Problem to work on → Which lines of the data below hold "fetchWithRetry"? Copy each of them.

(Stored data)
★ ★ ★ ★ ★ ★ ★

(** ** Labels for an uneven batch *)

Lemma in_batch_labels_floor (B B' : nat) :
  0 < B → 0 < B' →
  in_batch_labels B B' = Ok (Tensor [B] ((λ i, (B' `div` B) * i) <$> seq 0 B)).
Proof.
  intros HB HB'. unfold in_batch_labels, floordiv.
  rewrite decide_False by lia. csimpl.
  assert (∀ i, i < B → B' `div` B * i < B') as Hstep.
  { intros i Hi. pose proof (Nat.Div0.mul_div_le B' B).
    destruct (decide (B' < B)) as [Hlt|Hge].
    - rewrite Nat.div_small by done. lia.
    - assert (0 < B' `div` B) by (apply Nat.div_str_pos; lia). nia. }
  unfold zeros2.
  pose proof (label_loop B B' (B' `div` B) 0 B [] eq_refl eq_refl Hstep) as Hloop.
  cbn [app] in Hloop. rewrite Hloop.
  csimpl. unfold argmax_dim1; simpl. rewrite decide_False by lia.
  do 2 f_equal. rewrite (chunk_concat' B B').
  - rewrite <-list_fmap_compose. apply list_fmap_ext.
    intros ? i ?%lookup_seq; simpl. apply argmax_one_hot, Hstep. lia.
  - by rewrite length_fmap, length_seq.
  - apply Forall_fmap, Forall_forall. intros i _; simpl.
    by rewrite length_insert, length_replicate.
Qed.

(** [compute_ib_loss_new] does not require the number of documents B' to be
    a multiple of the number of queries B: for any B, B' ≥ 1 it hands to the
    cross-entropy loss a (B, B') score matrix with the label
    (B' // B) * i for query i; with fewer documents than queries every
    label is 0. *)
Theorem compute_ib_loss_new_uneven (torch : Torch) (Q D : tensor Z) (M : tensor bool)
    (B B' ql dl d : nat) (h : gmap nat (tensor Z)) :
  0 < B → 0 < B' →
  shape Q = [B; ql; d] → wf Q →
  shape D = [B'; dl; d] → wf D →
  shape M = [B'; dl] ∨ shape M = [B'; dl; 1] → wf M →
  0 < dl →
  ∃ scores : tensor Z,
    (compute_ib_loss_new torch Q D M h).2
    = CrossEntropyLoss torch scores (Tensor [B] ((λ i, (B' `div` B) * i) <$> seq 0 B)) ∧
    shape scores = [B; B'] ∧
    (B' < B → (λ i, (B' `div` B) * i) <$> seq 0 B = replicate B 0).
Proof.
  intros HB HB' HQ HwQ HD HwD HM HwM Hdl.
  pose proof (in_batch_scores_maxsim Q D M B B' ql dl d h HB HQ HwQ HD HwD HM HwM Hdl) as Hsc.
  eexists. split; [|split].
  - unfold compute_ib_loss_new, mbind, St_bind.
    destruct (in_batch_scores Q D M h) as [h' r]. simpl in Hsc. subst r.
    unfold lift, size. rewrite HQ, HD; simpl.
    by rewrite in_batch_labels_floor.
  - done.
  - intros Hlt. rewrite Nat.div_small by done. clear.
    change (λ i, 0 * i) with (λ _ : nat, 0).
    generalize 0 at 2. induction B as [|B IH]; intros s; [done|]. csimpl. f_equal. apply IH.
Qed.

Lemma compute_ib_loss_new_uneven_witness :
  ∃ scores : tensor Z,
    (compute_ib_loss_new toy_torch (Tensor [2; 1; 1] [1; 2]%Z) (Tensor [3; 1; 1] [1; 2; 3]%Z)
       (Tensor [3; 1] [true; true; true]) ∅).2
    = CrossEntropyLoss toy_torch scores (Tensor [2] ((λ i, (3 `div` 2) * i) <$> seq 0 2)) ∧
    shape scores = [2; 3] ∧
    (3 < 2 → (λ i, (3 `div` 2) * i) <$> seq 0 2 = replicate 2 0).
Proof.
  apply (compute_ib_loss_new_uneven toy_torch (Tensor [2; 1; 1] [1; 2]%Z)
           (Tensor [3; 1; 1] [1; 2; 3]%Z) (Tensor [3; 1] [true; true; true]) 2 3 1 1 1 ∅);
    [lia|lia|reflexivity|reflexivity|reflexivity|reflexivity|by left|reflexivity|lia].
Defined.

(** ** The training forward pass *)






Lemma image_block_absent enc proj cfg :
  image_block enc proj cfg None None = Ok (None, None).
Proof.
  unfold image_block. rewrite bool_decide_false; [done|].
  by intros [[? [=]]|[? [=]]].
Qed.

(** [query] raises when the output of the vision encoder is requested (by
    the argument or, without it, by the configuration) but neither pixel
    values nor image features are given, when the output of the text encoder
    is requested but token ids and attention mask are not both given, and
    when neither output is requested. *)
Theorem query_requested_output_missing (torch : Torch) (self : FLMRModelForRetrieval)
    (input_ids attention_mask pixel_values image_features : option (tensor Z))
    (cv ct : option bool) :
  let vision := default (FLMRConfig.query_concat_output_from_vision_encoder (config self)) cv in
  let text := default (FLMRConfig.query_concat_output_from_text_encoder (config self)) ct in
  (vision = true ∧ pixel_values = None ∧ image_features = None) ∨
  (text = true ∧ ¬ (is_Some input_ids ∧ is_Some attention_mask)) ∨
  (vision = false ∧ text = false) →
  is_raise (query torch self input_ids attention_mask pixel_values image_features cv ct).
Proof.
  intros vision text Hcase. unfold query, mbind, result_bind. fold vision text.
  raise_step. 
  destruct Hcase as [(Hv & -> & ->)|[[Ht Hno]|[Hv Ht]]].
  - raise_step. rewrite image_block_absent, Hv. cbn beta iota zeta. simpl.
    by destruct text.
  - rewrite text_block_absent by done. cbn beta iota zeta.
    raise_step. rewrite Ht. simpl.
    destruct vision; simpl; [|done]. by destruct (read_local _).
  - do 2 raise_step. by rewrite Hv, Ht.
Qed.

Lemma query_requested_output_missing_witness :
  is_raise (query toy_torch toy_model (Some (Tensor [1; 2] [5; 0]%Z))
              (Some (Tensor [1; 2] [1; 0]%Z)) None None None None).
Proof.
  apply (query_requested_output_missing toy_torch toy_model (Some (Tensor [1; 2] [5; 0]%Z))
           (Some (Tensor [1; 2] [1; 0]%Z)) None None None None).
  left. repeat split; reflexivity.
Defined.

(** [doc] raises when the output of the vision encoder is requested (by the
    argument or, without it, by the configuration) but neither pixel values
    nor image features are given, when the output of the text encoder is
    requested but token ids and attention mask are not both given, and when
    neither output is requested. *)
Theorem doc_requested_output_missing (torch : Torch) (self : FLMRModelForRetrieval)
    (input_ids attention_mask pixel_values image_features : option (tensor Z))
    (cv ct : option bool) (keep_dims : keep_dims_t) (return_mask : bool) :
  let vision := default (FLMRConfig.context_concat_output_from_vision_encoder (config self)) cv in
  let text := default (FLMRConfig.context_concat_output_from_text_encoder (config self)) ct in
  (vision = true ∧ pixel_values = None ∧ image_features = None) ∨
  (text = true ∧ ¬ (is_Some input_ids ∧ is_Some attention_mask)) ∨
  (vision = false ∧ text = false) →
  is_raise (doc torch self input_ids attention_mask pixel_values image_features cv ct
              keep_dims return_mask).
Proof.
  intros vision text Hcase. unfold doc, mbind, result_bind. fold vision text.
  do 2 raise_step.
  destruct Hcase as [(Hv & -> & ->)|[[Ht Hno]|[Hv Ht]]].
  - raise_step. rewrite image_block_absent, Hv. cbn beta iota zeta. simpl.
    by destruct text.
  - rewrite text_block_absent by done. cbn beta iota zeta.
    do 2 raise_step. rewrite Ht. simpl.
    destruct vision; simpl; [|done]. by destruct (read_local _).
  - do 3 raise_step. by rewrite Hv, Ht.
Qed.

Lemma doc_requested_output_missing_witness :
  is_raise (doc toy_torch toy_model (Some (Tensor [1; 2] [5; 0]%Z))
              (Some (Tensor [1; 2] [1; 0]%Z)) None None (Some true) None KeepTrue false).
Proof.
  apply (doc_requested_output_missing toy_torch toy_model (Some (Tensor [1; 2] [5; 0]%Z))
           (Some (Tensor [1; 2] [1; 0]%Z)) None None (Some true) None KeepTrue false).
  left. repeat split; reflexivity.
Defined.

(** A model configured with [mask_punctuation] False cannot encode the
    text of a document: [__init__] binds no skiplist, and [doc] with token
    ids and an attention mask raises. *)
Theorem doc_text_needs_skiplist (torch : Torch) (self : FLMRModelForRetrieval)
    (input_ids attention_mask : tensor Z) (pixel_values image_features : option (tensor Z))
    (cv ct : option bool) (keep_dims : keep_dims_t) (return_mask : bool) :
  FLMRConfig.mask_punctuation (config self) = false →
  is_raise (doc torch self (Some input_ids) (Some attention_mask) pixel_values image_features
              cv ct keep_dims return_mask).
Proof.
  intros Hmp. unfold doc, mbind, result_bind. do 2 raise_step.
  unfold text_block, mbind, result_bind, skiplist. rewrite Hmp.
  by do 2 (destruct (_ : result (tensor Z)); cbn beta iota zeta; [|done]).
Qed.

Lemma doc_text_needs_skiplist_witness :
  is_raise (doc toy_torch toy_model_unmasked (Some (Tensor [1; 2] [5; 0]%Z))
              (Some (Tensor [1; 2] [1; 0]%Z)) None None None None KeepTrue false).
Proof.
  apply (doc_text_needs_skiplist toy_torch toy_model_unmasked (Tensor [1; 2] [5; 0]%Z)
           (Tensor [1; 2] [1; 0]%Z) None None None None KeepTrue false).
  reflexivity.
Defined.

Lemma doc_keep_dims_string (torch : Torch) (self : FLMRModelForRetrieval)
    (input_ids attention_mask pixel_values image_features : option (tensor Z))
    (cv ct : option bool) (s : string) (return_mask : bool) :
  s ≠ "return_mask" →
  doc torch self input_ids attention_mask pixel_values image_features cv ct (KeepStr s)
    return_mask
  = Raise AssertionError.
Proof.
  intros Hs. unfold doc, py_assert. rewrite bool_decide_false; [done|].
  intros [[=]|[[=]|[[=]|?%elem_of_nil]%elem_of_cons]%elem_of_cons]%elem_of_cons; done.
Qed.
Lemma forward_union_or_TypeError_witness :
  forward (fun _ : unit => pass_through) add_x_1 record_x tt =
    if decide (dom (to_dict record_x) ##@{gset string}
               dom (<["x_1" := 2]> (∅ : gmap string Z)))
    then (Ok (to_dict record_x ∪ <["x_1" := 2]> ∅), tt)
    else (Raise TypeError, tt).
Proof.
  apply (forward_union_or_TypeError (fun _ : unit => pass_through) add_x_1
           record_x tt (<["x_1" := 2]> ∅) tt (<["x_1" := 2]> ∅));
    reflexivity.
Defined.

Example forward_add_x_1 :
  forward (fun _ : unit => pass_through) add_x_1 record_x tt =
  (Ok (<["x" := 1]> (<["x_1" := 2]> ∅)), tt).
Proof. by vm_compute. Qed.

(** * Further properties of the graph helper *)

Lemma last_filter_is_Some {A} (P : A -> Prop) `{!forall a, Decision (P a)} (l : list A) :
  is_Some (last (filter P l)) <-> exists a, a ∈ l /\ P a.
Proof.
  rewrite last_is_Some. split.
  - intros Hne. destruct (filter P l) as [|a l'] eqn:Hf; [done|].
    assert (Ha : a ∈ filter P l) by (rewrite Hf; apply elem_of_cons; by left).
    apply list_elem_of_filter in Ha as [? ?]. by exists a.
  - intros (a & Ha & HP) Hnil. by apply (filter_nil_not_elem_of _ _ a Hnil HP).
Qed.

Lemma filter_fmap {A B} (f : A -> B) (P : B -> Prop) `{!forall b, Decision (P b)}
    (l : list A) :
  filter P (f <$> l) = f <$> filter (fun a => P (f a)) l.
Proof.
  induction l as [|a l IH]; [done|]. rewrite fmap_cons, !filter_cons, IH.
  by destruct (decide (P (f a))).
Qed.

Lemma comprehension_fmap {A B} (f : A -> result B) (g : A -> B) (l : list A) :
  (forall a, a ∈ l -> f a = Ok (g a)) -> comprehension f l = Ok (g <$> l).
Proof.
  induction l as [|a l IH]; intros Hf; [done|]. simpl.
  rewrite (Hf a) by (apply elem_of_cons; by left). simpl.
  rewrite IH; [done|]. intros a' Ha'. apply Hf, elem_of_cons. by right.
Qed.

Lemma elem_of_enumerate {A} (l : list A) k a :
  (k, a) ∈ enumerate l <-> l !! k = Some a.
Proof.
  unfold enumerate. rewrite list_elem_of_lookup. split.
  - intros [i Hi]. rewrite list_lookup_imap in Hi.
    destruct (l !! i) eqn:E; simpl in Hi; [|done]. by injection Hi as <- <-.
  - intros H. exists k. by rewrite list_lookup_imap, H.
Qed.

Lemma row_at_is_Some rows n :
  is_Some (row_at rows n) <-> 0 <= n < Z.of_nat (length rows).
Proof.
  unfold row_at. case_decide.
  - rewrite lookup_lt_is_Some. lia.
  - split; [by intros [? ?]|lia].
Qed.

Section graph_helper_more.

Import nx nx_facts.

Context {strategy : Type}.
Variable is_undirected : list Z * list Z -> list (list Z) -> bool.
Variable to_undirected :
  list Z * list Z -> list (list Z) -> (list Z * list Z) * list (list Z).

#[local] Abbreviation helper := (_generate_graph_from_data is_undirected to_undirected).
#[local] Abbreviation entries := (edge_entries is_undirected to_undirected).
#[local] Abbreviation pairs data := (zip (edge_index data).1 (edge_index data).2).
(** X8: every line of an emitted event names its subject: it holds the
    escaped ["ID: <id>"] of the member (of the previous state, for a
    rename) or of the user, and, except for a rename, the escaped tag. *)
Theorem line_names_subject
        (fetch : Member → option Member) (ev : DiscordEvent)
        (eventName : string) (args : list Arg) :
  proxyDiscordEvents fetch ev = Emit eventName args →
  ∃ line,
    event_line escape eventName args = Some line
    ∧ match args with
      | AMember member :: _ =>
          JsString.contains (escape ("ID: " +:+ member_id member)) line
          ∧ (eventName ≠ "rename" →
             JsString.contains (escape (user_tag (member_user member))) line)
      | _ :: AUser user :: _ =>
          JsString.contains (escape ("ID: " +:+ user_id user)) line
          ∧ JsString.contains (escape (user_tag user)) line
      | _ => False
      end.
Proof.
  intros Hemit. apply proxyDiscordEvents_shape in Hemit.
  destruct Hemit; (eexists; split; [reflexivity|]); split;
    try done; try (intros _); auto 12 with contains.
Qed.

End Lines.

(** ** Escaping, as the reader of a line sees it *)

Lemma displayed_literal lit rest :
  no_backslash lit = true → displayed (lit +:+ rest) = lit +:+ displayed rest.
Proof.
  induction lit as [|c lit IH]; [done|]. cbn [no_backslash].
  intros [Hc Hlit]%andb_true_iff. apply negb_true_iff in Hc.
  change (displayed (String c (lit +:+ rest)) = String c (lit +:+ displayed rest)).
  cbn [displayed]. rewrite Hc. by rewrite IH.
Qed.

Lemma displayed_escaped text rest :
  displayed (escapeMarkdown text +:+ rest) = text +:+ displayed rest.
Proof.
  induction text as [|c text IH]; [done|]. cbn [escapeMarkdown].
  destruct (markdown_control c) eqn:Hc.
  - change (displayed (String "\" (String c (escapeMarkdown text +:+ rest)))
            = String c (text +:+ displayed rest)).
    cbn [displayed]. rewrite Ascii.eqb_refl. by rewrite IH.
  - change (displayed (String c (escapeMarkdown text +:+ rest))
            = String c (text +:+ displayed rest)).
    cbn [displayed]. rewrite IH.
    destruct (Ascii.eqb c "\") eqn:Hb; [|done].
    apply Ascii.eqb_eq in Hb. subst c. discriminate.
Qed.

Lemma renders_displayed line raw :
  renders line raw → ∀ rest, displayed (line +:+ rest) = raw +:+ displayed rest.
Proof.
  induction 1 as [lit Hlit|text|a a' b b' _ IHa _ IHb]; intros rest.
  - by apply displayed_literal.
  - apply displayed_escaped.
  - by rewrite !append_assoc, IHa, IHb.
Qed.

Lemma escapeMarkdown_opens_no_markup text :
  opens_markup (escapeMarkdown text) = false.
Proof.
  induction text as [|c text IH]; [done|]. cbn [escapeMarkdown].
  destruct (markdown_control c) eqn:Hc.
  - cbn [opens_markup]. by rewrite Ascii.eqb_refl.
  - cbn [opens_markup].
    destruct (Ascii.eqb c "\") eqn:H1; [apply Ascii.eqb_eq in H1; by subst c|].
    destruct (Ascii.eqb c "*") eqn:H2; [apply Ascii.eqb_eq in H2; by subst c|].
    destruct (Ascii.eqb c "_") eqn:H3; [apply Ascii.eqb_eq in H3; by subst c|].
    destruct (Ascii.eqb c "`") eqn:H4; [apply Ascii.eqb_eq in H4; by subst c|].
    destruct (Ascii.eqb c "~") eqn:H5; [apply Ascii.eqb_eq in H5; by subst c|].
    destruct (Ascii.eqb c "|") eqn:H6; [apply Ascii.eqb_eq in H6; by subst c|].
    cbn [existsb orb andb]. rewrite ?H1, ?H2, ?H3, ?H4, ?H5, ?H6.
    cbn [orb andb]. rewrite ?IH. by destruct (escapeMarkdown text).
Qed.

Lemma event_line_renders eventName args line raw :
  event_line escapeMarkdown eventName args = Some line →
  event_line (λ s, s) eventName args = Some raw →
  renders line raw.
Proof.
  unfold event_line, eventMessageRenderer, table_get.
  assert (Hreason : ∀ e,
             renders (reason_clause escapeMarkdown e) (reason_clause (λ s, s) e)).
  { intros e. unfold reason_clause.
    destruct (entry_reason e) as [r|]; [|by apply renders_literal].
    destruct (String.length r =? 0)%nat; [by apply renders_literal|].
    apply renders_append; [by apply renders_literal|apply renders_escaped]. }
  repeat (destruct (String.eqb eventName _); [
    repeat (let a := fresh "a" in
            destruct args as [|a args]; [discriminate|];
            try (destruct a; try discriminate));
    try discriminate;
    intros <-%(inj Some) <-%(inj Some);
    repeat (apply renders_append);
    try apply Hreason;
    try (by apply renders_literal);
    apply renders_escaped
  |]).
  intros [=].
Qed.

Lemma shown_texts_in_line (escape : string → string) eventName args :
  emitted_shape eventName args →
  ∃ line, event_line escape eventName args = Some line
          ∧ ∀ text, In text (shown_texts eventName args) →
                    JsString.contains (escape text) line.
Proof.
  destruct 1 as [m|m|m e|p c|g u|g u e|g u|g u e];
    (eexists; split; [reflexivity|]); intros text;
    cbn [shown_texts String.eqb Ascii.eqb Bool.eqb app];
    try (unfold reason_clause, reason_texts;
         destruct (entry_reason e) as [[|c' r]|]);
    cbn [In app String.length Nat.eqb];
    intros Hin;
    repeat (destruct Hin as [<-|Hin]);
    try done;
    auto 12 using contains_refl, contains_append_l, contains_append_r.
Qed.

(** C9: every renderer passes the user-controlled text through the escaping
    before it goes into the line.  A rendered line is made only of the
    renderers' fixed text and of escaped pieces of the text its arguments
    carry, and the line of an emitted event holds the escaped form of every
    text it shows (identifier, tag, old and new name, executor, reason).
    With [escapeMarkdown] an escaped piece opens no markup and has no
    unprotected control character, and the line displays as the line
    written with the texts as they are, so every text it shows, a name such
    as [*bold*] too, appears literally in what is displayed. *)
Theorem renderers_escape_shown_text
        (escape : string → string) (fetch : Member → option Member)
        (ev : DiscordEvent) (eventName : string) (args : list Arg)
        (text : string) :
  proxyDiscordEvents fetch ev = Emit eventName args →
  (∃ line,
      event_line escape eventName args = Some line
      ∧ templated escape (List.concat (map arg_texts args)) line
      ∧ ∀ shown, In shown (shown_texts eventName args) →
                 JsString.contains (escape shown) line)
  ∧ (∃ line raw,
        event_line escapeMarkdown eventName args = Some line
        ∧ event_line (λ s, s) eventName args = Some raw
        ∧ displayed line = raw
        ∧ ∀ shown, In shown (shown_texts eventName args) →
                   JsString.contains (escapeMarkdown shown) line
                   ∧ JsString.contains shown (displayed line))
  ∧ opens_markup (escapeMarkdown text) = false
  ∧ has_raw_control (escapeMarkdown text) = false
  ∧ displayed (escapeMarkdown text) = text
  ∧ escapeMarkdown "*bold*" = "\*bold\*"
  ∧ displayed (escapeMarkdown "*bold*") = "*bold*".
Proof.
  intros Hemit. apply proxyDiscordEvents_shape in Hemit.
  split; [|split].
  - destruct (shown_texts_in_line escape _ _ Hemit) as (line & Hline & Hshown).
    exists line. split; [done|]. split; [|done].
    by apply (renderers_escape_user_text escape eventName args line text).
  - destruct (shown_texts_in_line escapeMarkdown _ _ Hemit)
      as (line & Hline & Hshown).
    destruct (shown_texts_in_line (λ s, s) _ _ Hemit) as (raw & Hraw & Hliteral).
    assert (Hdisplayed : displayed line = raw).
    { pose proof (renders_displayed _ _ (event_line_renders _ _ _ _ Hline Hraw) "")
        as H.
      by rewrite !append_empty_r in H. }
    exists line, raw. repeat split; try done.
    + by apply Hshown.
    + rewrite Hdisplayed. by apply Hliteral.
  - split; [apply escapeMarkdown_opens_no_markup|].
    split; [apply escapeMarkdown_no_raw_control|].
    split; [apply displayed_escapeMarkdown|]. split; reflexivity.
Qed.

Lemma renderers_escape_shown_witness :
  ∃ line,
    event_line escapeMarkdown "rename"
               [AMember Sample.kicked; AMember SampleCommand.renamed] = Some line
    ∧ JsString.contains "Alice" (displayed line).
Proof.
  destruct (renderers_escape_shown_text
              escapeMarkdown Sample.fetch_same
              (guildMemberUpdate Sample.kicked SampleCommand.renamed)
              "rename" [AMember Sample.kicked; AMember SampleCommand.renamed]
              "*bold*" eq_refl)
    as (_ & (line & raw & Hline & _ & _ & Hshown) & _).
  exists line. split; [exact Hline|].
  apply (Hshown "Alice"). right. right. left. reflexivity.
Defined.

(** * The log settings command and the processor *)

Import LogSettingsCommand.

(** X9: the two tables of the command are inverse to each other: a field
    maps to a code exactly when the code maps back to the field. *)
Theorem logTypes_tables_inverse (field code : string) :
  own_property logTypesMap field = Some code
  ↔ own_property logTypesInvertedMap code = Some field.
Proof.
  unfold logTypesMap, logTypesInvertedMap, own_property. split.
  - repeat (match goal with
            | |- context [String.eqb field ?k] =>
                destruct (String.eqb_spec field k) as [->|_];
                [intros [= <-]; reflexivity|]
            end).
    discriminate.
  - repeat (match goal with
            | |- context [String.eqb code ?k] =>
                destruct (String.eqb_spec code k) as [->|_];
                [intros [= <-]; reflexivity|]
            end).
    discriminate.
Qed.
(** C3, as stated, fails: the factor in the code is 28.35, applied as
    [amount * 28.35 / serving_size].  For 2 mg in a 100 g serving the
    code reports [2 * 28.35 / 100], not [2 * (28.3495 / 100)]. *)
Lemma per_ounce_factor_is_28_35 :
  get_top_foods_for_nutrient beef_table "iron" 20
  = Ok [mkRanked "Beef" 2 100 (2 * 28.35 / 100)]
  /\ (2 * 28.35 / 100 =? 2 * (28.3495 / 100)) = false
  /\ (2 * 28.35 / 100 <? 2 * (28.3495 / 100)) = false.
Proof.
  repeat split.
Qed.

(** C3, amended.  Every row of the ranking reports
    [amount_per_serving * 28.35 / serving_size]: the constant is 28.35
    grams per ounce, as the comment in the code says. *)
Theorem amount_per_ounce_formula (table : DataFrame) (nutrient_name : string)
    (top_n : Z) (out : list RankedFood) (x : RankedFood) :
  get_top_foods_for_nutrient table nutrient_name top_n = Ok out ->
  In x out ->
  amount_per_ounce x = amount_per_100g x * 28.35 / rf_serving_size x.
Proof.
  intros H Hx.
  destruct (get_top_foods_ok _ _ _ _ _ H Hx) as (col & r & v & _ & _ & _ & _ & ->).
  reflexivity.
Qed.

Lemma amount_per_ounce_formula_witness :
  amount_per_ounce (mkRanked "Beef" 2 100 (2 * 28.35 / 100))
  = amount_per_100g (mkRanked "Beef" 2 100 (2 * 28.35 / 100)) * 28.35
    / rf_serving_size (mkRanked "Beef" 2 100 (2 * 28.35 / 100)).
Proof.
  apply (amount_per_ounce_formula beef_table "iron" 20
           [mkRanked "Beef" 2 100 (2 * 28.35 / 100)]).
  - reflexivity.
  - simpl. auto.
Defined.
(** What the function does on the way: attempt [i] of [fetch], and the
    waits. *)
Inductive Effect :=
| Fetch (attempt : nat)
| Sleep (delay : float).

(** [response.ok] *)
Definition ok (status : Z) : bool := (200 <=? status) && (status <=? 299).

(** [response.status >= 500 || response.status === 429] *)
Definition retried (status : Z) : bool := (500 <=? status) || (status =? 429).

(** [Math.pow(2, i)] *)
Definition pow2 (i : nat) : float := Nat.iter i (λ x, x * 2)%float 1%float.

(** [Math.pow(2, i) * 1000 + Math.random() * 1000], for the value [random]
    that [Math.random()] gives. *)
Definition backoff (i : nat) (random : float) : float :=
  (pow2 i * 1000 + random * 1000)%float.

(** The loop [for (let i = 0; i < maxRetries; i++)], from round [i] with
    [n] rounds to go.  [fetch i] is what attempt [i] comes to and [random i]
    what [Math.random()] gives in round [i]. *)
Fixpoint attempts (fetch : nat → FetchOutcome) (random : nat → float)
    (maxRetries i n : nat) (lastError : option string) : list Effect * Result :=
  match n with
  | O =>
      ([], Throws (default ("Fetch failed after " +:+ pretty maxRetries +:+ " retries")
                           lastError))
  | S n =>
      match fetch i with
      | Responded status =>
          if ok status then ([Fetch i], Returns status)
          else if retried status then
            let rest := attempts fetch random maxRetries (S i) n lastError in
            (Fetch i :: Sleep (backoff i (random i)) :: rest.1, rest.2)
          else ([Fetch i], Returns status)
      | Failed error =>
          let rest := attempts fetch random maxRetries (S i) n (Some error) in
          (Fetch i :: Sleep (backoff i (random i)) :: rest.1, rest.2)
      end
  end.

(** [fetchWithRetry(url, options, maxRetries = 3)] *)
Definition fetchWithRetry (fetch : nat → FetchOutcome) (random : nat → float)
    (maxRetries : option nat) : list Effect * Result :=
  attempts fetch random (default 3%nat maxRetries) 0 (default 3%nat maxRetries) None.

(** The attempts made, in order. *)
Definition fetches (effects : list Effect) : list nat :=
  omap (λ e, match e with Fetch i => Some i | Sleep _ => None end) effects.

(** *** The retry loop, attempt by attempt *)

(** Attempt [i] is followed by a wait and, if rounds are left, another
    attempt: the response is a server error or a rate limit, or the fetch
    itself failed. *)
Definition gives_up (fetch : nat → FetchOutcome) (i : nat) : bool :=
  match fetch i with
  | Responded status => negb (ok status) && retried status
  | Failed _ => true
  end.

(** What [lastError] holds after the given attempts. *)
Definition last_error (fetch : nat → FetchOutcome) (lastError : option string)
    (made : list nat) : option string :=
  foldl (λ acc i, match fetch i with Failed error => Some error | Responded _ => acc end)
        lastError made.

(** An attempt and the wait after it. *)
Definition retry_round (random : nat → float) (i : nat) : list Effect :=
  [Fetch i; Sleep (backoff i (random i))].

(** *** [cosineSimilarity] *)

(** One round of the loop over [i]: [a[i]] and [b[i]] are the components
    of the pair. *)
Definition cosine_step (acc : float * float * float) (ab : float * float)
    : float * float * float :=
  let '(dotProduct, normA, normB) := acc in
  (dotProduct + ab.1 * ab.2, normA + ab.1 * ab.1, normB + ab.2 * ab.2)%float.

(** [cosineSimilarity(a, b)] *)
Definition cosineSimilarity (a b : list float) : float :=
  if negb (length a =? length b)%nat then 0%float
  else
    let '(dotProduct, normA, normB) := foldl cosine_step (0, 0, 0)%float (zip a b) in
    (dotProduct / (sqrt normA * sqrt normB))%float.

★ ★ ★ ★ ★ ★ ★

Output for this exercise →
(** [fetchWithRetry(url, options, maxRetries = 3)] *)
Definition fetchWithRetry (fetch : nat → FetchOutcome) (random : nat → float)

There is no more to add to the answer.